Dear Stewardship People: Can't We All Just Get Along?


The following post is by Dr. Jasmine Marcelin from University of Nebraska Medical Center.

Teams should work together, not compete

I am an Antimicrobial Stewardship Leader. As the Associate Medical Director of Antimicrobial Stewardship at my institution, I work with another physician (Antimicrobial Stewardship Medical Director) and an ID-trained Antimicrobial Stewardship PharmD. We have a great setup, share audit and feedback responsibilities, and have different interests clinically and for research, which makes it great to divide tasks for initiatives. I focus on outpatient ASP and SSI prophylaxis, PharmD on AU initiatives and cost, and other MD on CDI. We cover for each other, review and co-author each other’s grants, papers and presentations, and present education to various hospital groups together. We work well as a TEAM.

Teams are great things. Nothing meaningful can be accomplished when working alone and in silos. Some ASP teams also include nurses, infection preventionists, advanced practice providers and laboratory personnel, and the specific ASP leadership model will depend on the resources at an individual hospital. Each of these groups bring a very specific and unique skillset to the ASP team. Why is it then, that we seem to find ourselves in the midst of an MD-PharmD power struggle?
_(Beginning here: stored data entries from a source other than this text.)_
(** The messages of the errors raised by the engine itself. *)
Definition RangeError_invalid_time : string := "Invalid time value".
Definition TypeError_undefined_updated_at : string :=
  "Cannot read properties of undefined (reading 'updated_at')".

Section SyncService.

Variable uuidv4 : nat -> string.
Variable Date_now : nat -> string.
(** SQLite's [CURRENT_TIMESTAMP] at a given reading. *)
Variable CURRENT_TIMESTAMP : nat -> string.
Variable JSON_stringify : PartialTask -> string.
(** [JSON.parse(text) as Task]: the task, or the message of the
    [SyntaxError]. *)
Variable JSON_parse : string -> string + Task.
(** [new Date(text).getTime()]; [None] is [NaN]. *)
Variable Date_getTime : string -> option Z.
(** The batch transmitter, [this.processBatch], at a given reading: the
    response, or the message of the error it throws.  It is the public
    method that stands for the exchange with the server; the pass is
    modelled for any transmitter, and the one the source ships is
    [processBatch_source] below. *)
Variable processBatch : nat -> list SyncQueueItem -> string + BatchSyncResponse.
(** [parseInt(process.env.SYNC_BATCH_SIZE || '10', 10)], for the
    settings that denote a natural number. *)
Variable SYNC_BATCH_SIZE : nat.

Definition read_timestamp (w : World) : string * World :=
  (CURRENT_TIMESTAMP (tick w), bump w).

Definition same_pair (taskId : string) (operation : Operation) (r : SyncQueueItem) : bool :=
  eqs (q_task_id r) taskId && eqs (q_operation r) (operation_name operation).

Definition addToSyncQueue (taskId : string) (operation : Operation)
    (data : PartialTask) (w : World) : World :=
  let serializedData := JSON_stringify data in
  let existing := sql_select (same_pair taskId operation) (sync_queue w) in
  if (0 <? length existing)%nat then
    let '(now, w1) := read_timestamp w in
    let set r :=
      {| q_id := q_id r;
         q_task_id := q_task_id r;
         q_operation := q_operation r;
         q_data := serializedData;
         q_created_at := q_created_at r;
         q_retry_count := 0;
         q_error_message := q_error_message r;
         q_status := q_status r;
         q_updated_at := Some now |} in
    with_queue (sql_update (same_pair taskId operation) set (sync_queue w1)) w1
  else
    let '(i, w1) := read_uuid uuidv4 w in
    let '(now, w2) := read_timestamp w1 in
    with_queue
      (sync_queue w2 ++
         [ {| q_id := i;
              q_task_id := taskId;
              q_operation := operation_name operation;
              q_data := serializedData;
              q_created_at := now;
              q_retry_count := 0;
              q_error_message := None;
              q_status := None;
              q_updated_at := None |} ])
      w2.

(** The transmitter as the source has it: one entry per item, each
    reporting success.  It reads [item.localId], a property that a queue
    row does not have, so every entry carries [undefined] there; and
    [item.data] is the serialized text, which has no [id] property. *)
Definition processBatch_source (items : list SyncQueueItem) : BatchSyncResponse :=
  {| results :=
       (fun item : SyncQueueItem =>
          {| r_localId := None;
             r_success := Some true;
             r_conflict := None;
             r_error := None;
             r_data := Some empty_partial;
             r_serverData := None |}) <$> items |}.

(** The winner is computed first; the call to [console.log] that
    follows formats both dates with [toISOString], which throws a
    [RangeError] on an invalid date. *)
Definition resolveConflict (localTask serverTask : Task) : outcome Task :=
  let localTime := Date_getTime (updated_at localTask) in
  let serverTime := Date_getTime (updated_at serverTask) in
  let winner := if time_gt serverTime localTime then serverTask else localTask in
  match localTime, serverTime with
  | Some _, Some _ => Returned winner
  | _, _ => Thrown RangeError_invalid_time
  end.

Definition updateSyncStatus (taskId : string) (status : SyncedOrError)
    (serverData : option PartialTask) (w : World) : World :=
  let new_server_id := truthy_string (serverData ≫= p_id) in
  let '(stamp, w1) :=
    match status with
    | synced => let '(now, w1) := read_timestamp w in (Some now, w1)
    | error => (None, w)
    end in
  let set r :=
    {| t_id := t_id r;
       t_title := t_title r;
       t_description := t_description r;
       t_completed := t_completed r;
       t_is_deleted := t_is_deleted r;
       t_sync_status := status_name status;
       t_created_at := t_created_at r;
       t_updated_at := t_updated_at r;
       t_last_synced_at :=
         match stamp with Some now => Some now | None => t_last_synced_at r end;
       t_server_id :=
         match new_server_id with Some s => Some s | None => t_server_id r end |} in
  with_tasks (sql_update (fun r => eqs (t_id r) taskId) set (tasks w1)) w1.

Definition handleSyncError (item : SyncQueueItem) (errorMessage : string)
    (w : World) : World :=
  let newRetryCount := q_retry_count item + 1 in
  let '(now, w1) := read_timestamp w in
  if MAX_RETRIES <=? newRetryCount then
    let set r :=
      {| q_id := q_id r;
         q_task_id := q_task_id r;
         q_operation := q_operation r;
         q_data := q_data r;
         q_created_at := q_created_at r;
         q_retry_count := newRetryCount;
         q_error_message := Some errorMessage;
         q_status := Some "failed";
         q_updated_at := Some now |} in
    let w2 := with_queue (sql_update (fun r => eqs (q_id r) (q_id item)) set (sync_queue w1)) w1 in
    updateSyncStatus (q_task_id item) error None w2
  else
    let set r :=
      {| q_id := q_id r;
         q_task_id := q_task_id r;
         q_operation := q_operation r;
         q_data := q_data r;
         q_created_at := q_created_at r;
         q_retry_count := newRetryCount;
         q_error_message := Some errorMessage;
         q_status := q_status r;
         q_updated_at := Some now |} in
    with_queue (sql_update (fun r => eqs (q_id r) (q_id item)) set (sync_queue w1)) w1.

(** [DELETE FROM sync_queue WHERE id = ?]. *)
Definition remove_item (item : SyncQueueItem) (w : World) : World :=
  with_queue (sql_delete (fun r => eqs (q_id r) (q_id item)) (sync_queue w)) w.

Definition incr_success (r : SyncResult) : SyncResult :=
  mkResult (S (success r)) (failed r) (conflicts r) (total r).
Definition incr_failed (r : SyncResult) : SyncResult :=
  mkResult (success r) (S (failed r)) (conflicts r) (total r).
Definition incr_conflicts (r : SyncResult) : SyncResult :=
  mkResult (success r) (failed r) (S (conflicts r)) (total r).

(** [batchResponse.results.find(r => r.localId === item.task_id)]. *)
Definition find_response (resp : BatchSyncResponse) (item : SyncQueueItem)
  : option ResponseItem :=
  List.find (fun r => bool_decide (r_localId r = Some (q_task_id item))) (results resp).

(** The error branch of the loop body. *)
Definition item_error (item : SyncQueueItem) (message : string) (st : SyncState) : SyncState :=
  {| world := handleSyncError item message (world st);
     result := incr_failed (result st) |}.
(** [jnp.clip(a, a_min, a_max)] is [minimum(a_max, maximum(a_min, a))]. *)
Definition clip (a a_min a_max : float32) : float32 :=
  minimum a_max (maximum a_min a).

(** Elementwise operations on rank-1 arrays, with the broadcasting of
    [broadcast] above. *)
Definition broadcast (f : float32 → float32 → float32) (xs ys : list float32)
  : M (list float32) :=
  if decide (length xs = length ys) then mret (zip_with f xs ys)
  else match xs, ys with
       | [x], _ => mret (map (f x) ys)
       | _, [y] => mret (map (λ x, f x y) xs)
       | _, _ => raise BroadcastError
       end.

Definition jnp_add := broadcast add.
Definition jnp_sub := broadcast sub.
Definition jnp_mul := broadcast mul.
Definition jnp_minimum := broadcast minimum.
Definition jnp_clip (xs : list float32) (a_min a_max : float32) : list float32 :=
  map (λ a, clip a a_min a_max) xs.

(** [jnp.max(Q, axis=1)]; it propagates NaN. *)
Definition row_max (row : list float32) : M float32 :=
  match row with
  | [] => raise ValueError
  | x :: xs => mret (foldl maximum x xs)
  end.

Fixpoint jnp_max_axis1 (rows : list (list float32)) : M (list float32) :=
  match rows with
  | [] => mret []
  | row :: rows' =>
      m ← row_max row;
      ms ← jnp_max_axis1 rows';
      mret (m :: ms)
  end.

Section QLearning.

Context {Params State Key Obs Act : Type}.

Record Q : Type := {
  action_space_is_discrete : bool;
  apply_func_type1 :
    Params → State → Key → Obs → Act → bool → list float32 * State;
  apply_func_type2 :
    Params → State → Key → Obs → bool → list (list float32) * State
}.

Record QLearning : Type := {
  q : Q;
  q_targ : Q;
  loss_function : list float32 → list float32 → float32;
  value_transform : (float32 → float32) * (float32 → float32)
}.

(** [target] of [_init_funcs], lines 99-104; the rank assertion holds by
    the type of [Q_s_next]. *)
Definition target (self : QLearning) (params : Params) (state : State)
    (rng : Key) (Rn In : list float32) (S_next : Obs) : M (list float32) :=
  let '(f, f_inv) := value_transform self in
  let '(Q_s_next, _) :=
    apply_func_type2 (q_targ self) params state rng S_next false in
  Q_sa_next ← jnp_max_axis1 Q_s_next;
  bootstrap ← jnp_mul In (map f_inv Q_sa_next);
  G ← jnp_add Rn bootstrap;
  mret (map f G).

End QLearning.

Section PPOClip.

Context {Params State Key PRNGSequence Obs Act DistParams Xa : Type}.
Variable hk_PRNGSequence : Key → PRNGSequence.
Variable next : PRNGSequence → Key * PRNGSequence.

(** [jnp.exp] on one binary32 entry. *)
Variable exp32 : float32 → float32.

Record Policy : Type := {
  apply_func : Params → State → Key → Obs → bool → DistParams * State;
  action_preprocessor_func : Params → Key → Act → Xa;
  proba_dist_log_proba : DistParams → Xa → list float32
}.

(** Lines 98-99 of [objective_func]: the clipped ratio and the objective,
    from the ratio on. *)
Definition clipped_objective (Adv ratio : list float32) (epsilon : float32)
  : M (list float32) :=
  let ratio_clip :=
    jnp_clip ratio (sub (of_Z 1) epsilon) (add (of_Z 1) epsilon) in
  bare ← jnp_mul Adv ratio;
  clipped ← jnp_mul Adv ratio_clip;
  jnp_minimum bare clipped.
In February 2018, the IDSA, SHEA and PIDS released a statement that ID physicians should be leading the way in Antimicrobial Stewardship. This statement shared the unique skillset that ID doctors bring to the ASP table, including years of clinical training in the diagnosis and management of infections. This position paper reads as a statement of support from our societies demonstrating our value to hospital leadership. “Hey C-suite, we have these requirements for ASP, and it says you need a leader that has ID expertise. We literally went to school for ID, and we already work for you, so here are these reasons why you should actually PAY us for what we know how to do well, instead of asking us to do it for free while we are on hospital consults?” The position paper did not say, “ID physicians are better than Pharmacists at ASP”. In fact, the document went on to state, “An ASP should also include at least 1 pharmacist, ideally with subspecialty training in ID. While ID physicians and pharmacists may often have the most central roles in an ASP, all members of the ASP team, including microbiologists and infection preventionists, provide distinct skills of great value.”

Notwithstanding the explicit acknowledgement of the value of the team model of ASP, perhaps the conclusion “ID physicians are well equipped to lead multidisciplinary ASPs given their training, expertise, and experience” offended some of our pharmacist colleagues. The publication was followed by a letter to the editor in May 2018 that stated, “In identifying ID physicians as uniquely qualified for these functions, the paper fails to acknowledge the essential leadership and skill set of ID pharmacists in stewardship”. The letter then concludes, “Best care for patients is achieved through multi-disciplinary stewardship where pharmacist leaders are key to success”. This letter led to a flurry of social media posts misguidedly comparing the “value” of ASP physicians vs pharmacists. A real world study of ID fellow experiences with ASP shared that fellows looked to “pharmacists, not ID physician leaders as primary resources for antibiotic teaching”, and there was a social media frenzy that pharmacists should lead ASP, not ID physicians.

Seriously?

People, this is not a competition! Pharmacists are uniquely equipped to lead ASP because of their special training in the PK/PD of antibiotics, adverse drug effects, drug-drug interactions, and costs. ID physicians are uniquely equipped to lead ASP because of their special training in direct patient care, being boots on the ground as well as eyes in the sky, and can always use the “peer” card when approaching rogue prescribers. The thing is, we are BOTH essential for a successful ASP, and organizations should strive to fund BOTH, because we complement each other. The thing is, we ID physicians have had a long struggle for institutional acknowledgement and respect of our invaluable contribution to patient care. In our fight for recognition, perhaps we have failed to let our pharmacist colleagues know that we appreciate what they do, and that our work is enriched by their contributions. Perhaps we should be intentional to thank our pharmacists for this contribution so that they do not feel we are trying to usurp them and dismiss their value.

Physicians acknowledge and applaud pharmacists’ tireless contribution and value added to the ASP team. We support you in leadership roles. When we say we as physicians are suited to be ASP leaders, it is because we are. It does not diminish your role as co-leaders in a multidisciplinary team; neither does your teaching of antibiotics to ID fellows diminish our role as clinical experts to trainees. Can’t we all just get along? Time to put this superfluous competition to rest and support each other’s value, for the patients’ sake!

Comments

  1. And what about us clinical microbiologists? We are not even claiming to have a major role in this. But no mention at all? You gotta be kidding! How about simple things that we do, reporting antibiotics appropriate to a given infection, and not overreporting?